◆ Exercise
Each line of the data below holding the word "mkrow" must be copied.

Collected data:
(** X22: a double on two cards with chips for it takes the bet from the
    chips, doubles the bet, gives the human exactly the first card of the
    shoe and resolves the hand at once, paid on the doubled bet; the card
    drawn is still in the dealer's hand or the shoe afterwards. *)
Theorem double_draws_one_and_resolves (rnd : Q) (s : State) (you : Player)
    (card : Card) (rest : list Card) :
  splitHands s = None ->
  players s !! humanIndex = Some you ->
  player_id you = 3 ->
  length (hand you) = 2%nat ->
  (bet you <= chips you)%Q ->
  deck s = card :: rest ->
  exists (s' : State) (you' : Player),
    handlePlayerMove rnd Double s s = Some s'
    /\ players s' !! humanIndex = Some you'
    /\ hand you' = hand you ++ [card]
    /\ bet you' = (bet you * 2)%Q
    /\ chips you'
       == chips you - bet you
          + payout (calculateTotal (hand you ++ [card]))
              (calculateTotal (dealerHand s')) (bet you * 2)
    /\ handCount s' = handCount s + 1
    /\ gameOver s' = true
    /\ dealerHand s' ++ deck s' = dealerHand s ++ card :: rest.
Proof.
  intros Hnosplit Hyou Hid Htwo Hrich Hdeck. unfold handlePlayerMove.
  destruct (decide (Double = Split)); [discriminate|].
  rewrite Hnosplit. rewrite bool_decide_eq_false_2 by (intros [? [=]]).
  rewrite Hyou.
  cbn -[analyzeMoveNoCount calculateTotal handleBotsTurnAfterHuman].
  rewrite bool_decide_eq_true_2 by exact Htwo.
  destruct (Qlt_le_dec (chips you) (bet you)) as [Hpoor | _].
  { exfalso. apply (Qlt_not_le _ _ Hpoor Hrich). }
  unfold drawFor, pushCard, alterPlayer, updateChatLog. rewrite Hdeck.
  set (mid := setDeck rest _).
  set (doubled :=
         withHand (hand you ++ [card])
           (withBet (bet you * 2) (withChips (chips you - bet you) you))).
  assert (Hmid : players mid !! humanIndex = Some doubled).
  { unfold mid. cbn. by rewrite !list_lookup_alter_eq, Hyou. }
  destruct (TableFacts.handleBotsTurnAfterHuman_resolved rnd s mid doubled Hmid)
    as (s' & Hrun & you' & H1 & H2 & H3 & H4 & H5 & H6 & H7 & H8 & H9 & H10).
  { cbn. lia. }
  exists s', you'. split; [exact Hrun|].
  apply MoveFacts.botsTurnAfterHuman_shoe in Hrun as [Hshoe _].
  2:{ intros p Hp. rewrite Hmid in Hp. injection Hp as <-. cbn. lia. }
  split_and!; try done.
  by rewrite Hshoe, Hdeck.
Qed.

--

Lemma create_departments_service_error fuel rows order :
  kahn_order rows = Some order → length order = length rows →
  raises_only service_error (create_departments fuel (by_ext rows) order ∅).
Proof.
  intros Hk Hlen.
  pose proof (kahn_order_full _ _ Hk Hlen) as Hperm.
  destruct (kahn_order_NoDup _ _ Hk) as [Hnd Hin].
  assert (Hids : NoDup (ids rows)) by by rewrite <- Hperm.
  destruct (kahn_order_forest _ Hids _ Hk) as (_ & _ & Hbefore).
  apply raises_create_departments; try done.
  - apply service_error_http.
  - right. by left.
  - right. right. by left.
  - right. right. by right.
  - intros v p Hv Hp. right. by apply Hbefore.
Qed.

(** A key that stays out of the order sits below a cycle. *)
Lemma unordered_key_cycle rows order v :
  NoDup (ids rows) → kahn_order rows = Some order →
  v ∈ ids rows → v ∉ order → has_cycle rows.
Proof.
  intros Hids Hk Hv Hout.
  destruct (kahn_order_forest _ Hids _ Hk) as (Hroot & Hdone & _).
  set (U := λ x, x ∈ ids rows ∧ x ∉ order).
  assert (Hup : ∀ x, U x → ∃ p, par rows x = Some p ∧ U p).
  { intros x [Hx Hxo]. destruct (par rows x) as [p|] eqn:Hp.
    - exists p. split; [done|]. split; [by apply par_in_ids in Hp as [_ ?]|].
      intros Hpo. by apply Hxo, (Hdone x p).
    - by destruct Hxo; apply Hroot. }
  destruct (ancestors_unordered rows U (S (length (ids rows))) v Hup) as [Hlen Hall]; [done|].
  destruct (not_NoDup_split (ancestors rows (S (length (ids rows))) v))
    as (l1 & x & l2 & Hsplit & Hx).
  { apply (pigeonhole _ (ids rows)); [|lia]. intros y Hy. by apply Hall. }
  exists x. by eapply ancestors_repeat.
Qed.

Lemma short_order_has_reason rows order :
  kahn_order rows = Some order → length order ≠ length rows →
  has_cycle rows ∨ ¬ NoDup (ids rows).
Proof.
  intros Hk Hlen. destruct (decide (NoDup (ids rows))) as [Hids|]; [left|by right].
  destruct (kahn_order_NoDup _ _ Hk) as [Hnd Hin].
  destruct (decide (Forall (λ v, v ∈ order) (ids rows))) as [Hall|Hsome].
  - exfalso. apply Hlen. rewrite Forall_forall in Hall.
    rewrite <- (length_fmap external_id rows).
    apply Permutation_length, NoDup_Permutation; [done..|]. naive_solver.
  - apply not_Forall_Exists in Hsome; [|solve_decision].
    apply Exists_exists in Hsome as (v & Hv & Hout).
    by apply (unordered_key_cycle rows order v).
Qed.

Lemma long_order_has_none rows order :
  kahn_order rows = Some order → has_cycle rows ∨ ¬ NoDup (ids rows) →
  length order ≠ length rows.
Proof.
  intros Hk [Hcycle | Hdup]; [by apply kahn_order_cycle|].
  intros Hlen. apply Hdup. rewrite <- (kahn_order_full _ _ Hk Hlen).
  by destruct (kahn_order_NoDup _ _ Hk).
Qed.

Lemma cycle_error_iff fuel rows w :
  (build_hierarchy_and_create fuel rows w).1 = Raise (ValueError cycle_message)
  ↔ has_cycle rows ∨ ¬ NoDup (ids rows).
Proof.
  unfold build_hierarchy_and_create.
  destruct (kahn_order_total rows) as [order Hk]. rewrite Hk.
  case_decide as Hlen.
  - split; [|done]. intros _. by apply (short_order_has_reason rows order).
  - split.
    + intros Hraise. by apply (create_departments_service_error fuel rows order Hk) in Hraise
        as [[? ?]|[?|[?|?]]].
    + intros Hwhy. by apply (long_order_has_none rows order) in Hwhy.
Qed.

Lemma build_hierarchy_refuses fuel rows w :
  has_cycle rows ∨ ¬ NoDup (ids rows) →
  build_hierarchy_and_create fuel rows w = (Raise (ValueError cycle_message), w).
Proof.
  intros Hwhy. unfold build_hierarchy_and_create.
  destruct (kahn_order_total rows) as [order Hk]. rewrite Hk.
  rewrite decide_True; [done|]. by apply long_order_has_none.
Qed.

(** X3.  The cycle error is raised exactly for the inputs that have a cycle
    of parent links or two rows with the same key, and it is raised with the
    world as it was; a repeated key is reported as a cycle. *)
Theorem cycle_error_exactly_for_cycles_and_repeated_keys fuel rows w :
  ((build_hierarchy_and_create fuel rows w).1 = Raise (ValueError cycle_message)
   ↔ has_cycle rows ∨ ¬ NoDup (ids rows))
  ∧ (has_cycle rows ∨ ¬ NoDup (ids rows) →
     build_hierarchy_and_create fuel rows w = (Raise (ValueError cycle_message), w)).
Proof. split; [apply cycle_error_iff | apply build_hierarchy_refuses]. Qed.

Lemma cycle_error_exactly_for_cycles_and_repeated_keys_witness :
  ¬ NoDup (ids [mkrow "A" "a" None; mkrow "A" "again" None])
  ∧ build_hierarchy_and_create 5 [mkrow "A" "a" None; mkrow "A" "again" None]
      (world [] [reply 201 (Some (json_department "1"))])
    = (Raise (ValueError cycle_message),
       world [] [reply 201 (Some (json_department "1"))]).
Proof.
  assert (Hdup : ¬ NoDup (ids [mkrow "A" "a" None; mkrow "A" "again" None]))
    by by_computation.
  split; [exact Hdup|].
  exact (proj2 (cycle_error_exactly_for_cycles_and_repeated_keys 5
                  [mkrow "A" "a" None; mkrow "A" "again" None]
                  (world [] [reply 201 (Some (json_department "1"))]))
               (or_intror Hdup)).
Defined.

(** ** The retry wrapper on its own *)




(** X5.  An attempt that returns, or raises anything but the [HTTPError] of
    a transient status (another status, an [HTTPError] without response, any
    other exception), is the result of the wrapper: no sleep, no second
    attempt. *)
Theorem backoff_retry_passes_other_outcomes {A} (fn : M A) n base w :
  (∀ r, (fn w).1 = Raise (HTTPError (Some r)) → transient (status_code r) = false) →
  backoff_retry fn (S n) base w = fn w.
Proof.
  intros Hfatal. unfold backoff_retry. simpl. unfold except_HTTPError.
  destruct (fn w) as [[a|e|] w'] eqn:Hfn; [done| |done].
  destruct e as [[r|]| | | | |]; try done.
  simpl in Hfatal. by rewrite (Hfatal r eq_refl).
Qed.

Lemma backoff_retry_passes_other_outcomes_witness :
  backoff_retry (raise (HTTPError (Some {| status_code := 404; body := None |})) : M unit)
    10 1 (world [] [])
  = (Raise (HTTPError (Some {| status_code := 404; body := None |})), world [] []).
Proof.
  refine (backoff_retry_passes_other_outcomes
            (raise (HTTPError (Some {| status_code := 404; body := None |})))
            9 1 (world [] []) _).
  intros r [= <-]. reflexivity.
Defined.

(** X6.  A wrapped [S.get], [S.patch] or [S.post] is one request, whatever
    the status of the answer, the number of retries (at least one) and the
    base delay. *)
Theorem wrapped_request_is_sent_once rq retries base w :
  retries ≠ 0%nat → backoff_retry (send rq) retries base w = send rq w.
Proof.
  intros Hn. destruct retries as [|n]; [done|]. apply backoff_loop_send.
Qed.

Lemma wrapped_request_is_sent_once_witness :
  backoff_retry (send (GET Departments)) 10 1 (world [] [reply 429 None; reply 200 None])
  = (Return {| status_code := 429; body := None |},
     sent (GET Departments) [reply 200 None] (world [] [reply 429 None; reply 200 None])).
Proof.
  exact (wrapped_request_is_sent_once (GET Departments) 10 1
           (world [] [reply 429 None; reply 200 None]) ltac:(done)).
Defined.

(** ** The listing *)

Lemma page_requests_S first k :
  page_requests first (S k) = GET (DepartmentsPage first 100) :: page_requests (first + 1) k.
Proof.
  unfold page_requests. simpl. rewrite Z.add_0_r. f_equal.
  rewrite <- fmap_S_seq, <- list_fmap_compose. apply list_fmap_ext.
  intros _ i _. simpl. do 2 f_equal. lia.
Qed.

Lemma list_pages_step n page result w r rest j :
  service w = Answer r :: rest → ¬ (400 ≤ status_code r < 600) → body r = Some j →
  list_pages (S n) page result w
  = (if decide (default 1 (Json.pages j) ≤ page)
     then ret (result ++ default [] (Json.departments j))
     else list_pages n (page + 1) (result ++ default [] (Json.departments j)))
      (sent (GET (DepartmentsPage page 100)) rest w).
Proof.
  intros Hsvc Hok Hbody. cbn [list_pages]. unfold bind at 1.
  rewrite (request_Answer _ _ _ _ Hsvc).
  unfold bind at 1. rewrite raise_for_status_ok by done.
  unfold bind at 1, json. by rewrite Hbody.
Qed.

◆ Solved problem
  ¬ NoDup (ids [mkrow "A" "a" None; mkrow "A" "again" None])
  ∧ build_hierarchy_and_create 5 [mkrow "A" "a" None; mkrow "A" "again" None]
  assert (Hdup : ¬ NoDup (ids [mkrow "A" "a" None; mkrow "A" "again" None]))
                  [mkrow "A" "a" None; mkrow "A" "again" None]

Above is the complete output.